# Try it:
When you write the records again, keep every line exactly as it was.

★ ★ ★ ★

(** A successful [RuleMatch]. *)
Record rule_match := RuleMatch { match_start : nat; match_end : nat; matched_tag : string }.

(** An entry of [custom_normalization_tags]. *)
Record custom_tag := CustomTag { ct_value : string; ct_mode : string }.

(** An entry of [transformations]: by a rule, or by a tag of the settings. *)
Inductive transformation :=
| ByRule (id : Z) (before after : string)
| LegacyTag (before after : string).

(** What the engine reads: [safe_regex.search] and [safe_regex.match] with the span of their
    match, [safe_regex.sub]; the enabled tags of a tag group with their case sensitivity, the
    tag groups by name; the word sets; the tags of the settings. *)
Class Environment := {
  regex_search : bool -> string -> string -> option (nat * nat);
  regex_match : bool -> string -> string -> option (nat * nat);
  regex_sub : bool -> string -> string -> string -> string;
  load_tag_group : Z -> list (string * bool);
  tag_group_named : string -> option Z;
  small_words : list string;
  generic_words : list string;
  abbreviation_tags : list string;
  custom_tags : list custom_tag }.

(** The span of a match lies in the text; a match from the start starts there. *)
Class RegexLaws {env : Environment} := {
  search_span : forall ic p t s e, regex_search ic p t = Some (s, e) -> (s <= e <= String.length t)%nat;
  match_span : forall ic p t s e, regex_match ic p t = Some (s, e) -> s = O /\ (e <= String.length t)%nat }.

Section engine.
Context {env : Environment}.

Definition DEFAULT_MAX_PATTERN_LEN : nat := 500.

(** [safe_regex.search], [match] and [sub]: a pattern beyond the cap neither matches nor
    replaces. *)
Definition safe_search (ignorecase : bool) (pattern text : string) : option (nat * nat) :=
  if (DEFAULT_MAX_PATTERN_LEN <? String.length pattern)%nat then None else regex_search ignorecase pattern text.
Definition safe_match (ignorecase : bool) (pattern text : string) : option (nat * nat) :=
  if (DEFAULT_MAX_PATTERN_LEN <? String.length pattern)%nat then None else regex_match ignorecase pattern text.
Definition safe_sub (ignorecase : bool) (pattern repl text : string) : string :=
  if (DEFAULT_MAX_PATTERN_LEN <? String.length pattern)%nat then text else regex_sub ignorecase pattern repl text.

★ ★ ★ ★

# Result of the task:
(** A successful [RuleMatch]. *)
Record rule_match := RuleMatch { match_start : nat; match_end : nat; matched_tag : string }.

(** An entry of [custom_normalization_tags]. *)
Record custom_tag := CustomTag { ct_value : string; ct_mode : string }.

(** An entry of [transformations]: by a rule, or by a tag of the settings. *)
Inductive transformation :=
| ByRule (id : Z) (before after : string)
| LegacyTag (before after : string).

(** What the engine reads: [safe_regex.search] and [safe_regex.match] with the span of their
    match, [safe_regex.sub]; the enabled tags of a tag group with their case sensitivity, the
    tag groups by name; the word sets; the tags of the settings. *)
Class Environment := {
  regex_search : bool -> string -> string -> option (nat * nat);
  regex_match : bool -> string -> string -> option (nat * nat);
  regex_sub : bool -> string -> string -> string -> string;
  load_tag_group : Z -> list (string * bool);
  tag_group_named : string -> option Z;
  small_words : list string;
  generic_words : list string;
  abbreviation_tags : list string;
  custom_tags : list custom_tag }.

(** The span of a match lies in the text; a match from the start starts there. *)
Class RegexLaws {env : Environment} := {
  search_span : forall ic p t s e, regex_search ic p t = Some (s, e) -> (s <= e <= String.length t)%nat;
  match_span : forall ic p t s e, regex_match ic p t = Some (s, e) -> s = O /\ (e <= String.length t)%nat }.

Section engine.
Context {env : Environment}.

Definition DEFAULT_MAX_PATTERN_LEN : nat := 500.

(** [safe_regex.search], [match] and [sub]: a pattern beyond the cap neither matches nor
    replaces. *)
Definition safe_search (ignorecase : bool) (pattern text : string) : option (nat * nat) :=
  if (DEFAULT_MAX_PATTERN_LEN <? String.length pattern)%nat then None else regex_search ignorecase pattern text.
Definition safe_match (ignorecase : bool) (pattern text : string) : option (nat * nat) :=
  if (DEFAULT_MAX_PATTERN_LEN <? String.length pattern)%nat then None else regex_match ignorecase pattern text.
Definition safe_sub (ignorecase : bool) (pattern repl text : string) : string :=
  if (DEFAULT_MAX_PATTERN_LEN <? String.length pattern)%nat then text else regex_sub ignorecase pattern repl text.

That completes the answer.